───── Extracted information

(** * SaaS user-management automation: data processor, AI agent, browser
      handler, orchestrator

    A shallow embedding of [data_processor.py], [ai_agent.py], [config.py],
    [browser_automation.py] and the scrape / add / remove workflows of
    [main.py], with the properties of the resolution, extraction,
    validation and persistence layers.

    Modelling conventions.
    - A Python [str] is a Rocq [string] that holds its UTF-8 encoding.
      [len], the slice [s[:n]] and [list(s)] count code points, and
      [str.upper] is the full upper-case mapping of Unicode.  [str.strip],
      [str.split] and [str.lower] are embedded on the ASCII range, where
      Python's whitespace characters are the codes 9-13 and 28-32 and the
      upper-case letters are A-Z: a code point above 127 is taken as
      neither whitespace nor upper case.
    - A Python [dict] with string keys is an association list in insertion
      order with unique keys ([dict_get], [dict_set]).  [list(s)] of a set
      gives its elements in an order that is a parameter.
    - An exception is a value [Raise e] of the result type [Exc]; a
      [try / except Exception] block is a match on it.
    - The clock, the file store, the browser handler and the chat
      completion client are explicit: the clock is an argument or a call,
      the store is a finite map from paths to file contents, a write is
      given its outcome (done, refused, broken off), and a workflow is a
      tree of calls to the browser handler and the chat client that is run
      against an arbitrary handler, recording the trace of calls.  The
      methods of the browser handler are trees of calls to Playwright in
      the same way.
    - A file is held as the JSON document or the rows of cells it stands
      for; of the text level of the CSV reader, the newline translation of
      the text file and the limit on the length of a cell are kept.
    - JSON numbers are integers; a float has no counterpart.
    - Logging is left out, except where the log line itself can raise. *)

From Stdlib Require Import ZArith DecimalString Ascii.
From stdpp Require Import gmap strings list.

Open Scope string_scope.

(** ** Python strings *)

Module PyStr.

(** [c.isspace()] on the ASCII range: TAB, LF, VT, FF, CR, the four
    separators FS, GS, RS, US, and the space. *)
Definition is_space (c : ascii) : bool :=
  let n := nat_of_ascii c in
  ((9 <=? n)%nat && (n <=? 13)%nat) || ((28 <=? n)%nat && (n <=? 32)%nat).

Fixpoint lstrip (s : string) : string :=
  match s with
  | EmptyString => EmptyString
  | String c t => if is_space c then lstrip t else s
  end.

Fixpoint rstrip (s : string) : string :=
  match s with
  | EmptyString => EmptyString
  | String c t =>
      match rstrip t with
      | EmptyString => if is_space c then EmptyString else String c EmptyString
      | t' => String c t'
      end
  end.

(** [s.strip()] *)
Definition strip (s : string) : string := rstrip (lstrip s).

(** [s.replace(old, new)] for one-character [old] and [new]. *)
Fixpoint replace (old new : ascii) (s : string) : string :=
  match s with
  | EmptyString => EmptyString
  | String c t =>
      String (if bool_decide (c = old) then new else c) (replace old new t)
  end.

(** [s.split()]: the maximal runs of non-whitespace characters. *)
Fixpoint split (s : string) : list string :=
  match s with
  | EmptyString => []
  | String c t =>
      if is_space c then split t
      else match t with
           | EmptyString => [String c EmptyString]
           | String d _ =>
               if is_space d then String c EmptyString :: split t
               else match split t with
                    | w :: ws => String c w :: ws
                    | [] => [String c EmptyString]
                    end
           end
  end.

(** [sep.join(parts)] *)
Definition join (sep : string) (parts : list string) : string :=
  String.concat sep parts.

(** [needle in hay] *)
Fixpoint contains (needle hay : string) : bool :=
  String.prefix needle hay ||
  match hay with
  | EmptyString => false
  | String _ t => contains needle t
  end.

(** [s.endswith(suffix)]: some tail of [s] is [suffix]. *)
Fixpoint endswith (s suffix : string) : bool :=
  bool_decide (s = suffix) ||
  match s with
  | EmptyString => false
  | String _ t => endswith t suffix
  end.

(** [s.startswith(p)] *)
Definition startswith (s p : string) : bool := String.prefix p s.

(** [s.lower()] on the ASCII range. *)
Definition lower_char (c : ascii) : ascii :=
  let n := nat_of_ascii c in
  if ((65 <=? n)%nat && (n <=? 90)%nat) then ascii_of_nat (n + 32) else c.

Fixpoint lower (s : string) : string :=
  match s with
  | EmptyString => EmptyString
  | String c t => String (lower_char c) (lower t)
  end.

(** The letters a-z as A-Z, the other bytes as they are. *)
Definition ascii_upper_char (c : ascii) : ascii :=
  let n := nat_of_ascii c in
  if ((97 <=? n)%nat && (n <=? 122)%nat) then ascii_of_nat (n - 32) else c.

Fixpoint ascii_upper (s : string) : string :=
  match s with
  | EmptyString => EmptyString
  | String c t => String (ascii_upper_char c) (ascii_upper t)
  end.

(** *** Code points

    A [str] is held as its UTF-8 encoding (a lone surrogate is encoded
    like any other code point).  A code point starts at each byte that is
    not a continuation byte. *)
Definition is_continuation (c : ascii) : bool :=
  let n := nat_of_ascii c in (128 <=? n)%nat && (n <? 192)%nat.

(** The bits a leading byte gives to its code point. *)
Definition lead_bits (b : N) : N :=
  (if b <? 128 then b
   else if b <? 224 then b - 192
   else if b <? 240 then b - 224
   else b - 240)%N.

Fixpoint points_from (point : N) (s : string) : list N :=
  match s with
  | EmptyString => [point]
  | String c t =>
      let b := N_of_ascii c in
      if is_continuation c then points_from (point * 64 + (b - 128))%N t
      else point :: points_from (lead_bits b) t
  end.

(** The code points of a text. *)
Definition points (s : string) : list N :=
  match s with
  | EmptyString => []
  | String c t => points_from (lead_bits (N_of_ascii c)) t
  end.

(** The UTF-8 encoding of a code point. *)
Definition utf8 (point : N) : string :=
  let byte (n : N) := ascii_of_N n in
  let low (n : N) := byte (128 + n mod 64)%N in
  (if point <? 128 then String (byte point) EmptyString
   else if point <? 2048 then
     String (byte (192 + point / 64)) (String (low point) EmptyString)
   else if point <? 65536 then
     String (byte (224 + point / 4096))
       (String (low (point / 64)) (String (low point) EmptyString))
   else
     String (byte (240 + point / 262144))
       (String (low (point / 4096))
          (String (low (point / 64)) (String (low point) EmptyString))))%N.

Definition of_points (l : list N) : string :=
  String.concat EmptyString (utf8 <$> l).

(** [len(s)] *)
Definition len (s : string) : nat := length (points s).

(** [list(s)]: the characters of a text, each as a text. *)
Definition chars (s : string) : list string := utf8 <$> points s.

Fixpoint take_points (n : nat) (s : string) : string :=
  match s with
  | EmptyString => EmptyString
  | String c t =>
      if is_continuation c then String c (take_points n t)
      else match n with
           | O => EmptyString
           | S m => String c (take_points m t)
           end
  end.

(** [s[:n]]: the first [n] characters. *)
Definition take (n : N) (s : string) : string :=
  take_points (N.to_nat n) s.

──────────

== Task requirements ==
Write out the whole listing exactly as it stands.

== Answer space ==
(** * SaaS user-management automation: data processor, AI agent, browser
      handler, orchestrator

    A shallow embedding of [data_processor.py], [ai_agent.py], [config.py],
    [browser_automation.py] and the scrape / add / remove workflows of
    [main.py], with the properties of the resolution, extraction,
    validation and persistence layers.

    Modelling conventions.
    - A Python [str] is a Rocq [string] that holds its UTF-8 encoding.
      [len], the slice [s[:n]] and [list(s)] count code points, and
      [str.upper] is the full upper-case mapping of Unicode.  [str.strip],
      [str.split] and [str.lower] are embedded on the ASCII range, where
      Python's whitespace characters are the codes 9-13 and 28-32 and the
      upper-case letters are A-Z: a code point above 127 is taken as
      neither whitespace nor upper case.
    - A Python [dict] with string keys is an association list in insertion
      order with unique keys ([dict_get], [dict_set]).  [list(s)] of a set
      gives its elements in an order that is a parameter.
    - An exception is a value [Raise e] of the result type [Exc]; a
      [try / except Exception] block is a match on it.
    - The clock, the file store, the browser handler and the chat
      completion client are explicit: the clock is an argument or a call,
      the store is a finite map from paths to file contents, a write is
      given its outcome (done, refused, broken off), and a workflow is a
      tree of calls to the browser handler and the chat client that is run
      against an arbitrary handler, recording the trace of calls.  The
      methods of the browser handler are trees of calls to Playwright in
      the same way.
    - A file is held as the JSON document or the rows of cells it stands
      for; of the text level of the CSV reader, the newline translation of
      the text file and the limit on the length of a cell are kept.
    - JSON numbers are integers; a float has no counterpart.
    - Logging is left out, except where the log line itself can raise. *)

From Stdlib Require Import ZArith DecimalString Ascii.
From stdpp Require Import gmap strings list.

Open Scope string_scope.

(** ** Python strings *)

Module PyStr.

(** [c.isspace()] on the ASCII range: TAB, LF, VT, FF, CR, the four
    separators FS, GS, RS, US, and the space. *)
Definition is_space (c : ascii) : bool :=
  let n := nat_of_ascii c in
  ((9 <=? n)%nat && (n <=? 13)%nat) || ((28 <=? n)%nat && (n <=? 32)%nat).

Fixpoint lstrip (s : string) : string :=
  match s with
  | EmptyString => EmptyString
  | String c t => if is_space c then lstrip t else s
  end.

Fixpoint rstrip (s : string) : string :=
  match s with
  | EmptyString => EmptyString
  | String c t =>
      match rstrip t with
      | EmptyString => if is_space c then EmptyString else String c EmptyString
      | t' => String c t'
      end
  end.

(** [s.strip()] *)
Definition strip (s : string) : string := rstrip (lstrip s).

(** [s.replace(old, new)] for one-character [old] and [new]. *)
Fixpoint replace (old new : ascii) (s : string) : string :=
  match s with
  | EmptyString => EmptyString
  | String c t =>
      String (if bool_decide (c = old) then new else c) (replace old new t)
  end.

(** [s.split()]: the maximal runs of non-whitespace characters. *)
Fixpoint split (s : string) : list string :=
  match s with
  | EmptyString => []
  | String c t =>
      if is_space c then split t
      else match t with
           | EmptyString => [String c EmptyString]
           | String d _ =>
               if is_space d then String c EmptyString :: split t
               else match split t with
                    | w :: ws => String c w :: ws
                    | [] => [String c EmptyString]
                    end
           end
  end.

(** [sep.join(parts)] *)
Definition join (sep : string) (parts : list string) : string :=
  String.concat sep parts.

(** [needle in hay] *)
Fixpoint contains (needle hay : string) : bool :=
  String.prefix needle hay ||
  match hay with
  | EmptyString => false
  | String _ t => contains needle t
  end.

(** [s.endswith(suffix)]: some tail of [s] is [suffix]. *)
Fixpoint endswith (s suffix : string) : bool :=
  bool_decide (s = suffix) ||
  match s with
  | EmptyString => false
  | String _ t => endswith t suffix
  end.

(** [s.startswith(p)] *)
Definition startswith (s p : string) : bool := String.prefix p s.

(** [s.lower()] on the ASCII range. *)
Definition lower_char (c : ascii) : ascii :=
  let n := nat_of_ascii c in
  if ((65 <=? n)%nat && (n <=? 90)%nat) then ascii_of_nat (n + 32) else c.

Fixpoint lower (s : string) : string :=
  match s with
  | EmptyString => EmptyString
  | String c t => String (lower_char c) (lower t)
  end.

(** The letters a-z as A-Z, the other bytes as they are. *)
Definition ascii_upper_char (c : ascii) : ascii :=
  let n := nat_of_ascii c in
  if ((97 <=? n)%nat && (n <=? 122)%nat) then ascii_of_nat (n - 32) else c.

Fixpoint ascii_upper (s : string) : string :=
  match s with
  | EmptyString => EmptyString
  | String c t => String (ascii_upper_char c) (ascii_upper t)
  end.

(** *** Code points

    A [str] is held as its UTF-8 encoding (a lone surrogate is encoded
    like any other code point).  A code point starts at each byte that is
    not a continuation byte. *)
Definition is_continuation (c : ascii) : bool :=
  let n := nat_of_ascii c in (128 <=? n)%nat && (n <? 192)%nat.

(** The bits a leading byte gives to its code point. *)
Definition lead_bits (b : N) : N :=
  (if b <? 128 then b
   else if b <? 224 then b - 192
   else if b <? 240 then b - 224
   else b - 240)%N.

Fixpoint points_from (point : N) (s : string) : list N :=
  match s with
  | EmptyString => [point]
  | String c t =>
      let b := N_of_ascii c in
      if is_continuation c then points_from (point * 64 + (b - 128))%N t
      else point :: points_from (lead_bits b) t
  end.

(** The code points of a text. *)
Definition points (s : string) : list N :=
  match s with
  | EmptyString => []
  | String c t => points_from (lead_bits (N_of_ascii c)) t
  end.

(** The UTF-8 encoding of a code point. *)
Definition utf8 (point : N) : string :=
  let byte (n : N) := ascii_of_N n in
  let low (n : N) := byte (128 + n mod 64)%N in
  (if point <? 128 then String (byte point) EmptyString
   else if point <? 2048 then
     String (byte (192 + point / 64)) (String (low point) EmptyString)
   else if point <? 65536 then
     String (byte (224 + point / 4096))
       (String (low (point / 64)) (String (low point) EmptyString))
   else
     String (byte (240 + point / 262144))
       (String (low (point / 4096))
          (String (low (point / 64)) (String (low point) EmptyString))))%N.

Definition of_points (l : list N) : string :=
  String.concat EmptyString (utf8 <$> l).

(** [len(s)] *)
Definition len (s : string) : nat := length (points s).

(** [list(s)]: the characters of a text, each as a text. *)
Definition chars (s : string) : list string := utf8 <$> points s.

Fixpoint take_points (n : nat) (s : string) : string :=
  match s with
  | EmptyString => EmptyString
  | String c t =>
      if is_continuation c then String c (take_points n t)
      else match n with
           | O => EmptyString
           | S m => String c (take_points m t)
           end
  end.

(** [s[:n]]: the first [n] characters. *)
Definition take (n : N) (s : string) : string :=
  take_points (N.to_nat n) s.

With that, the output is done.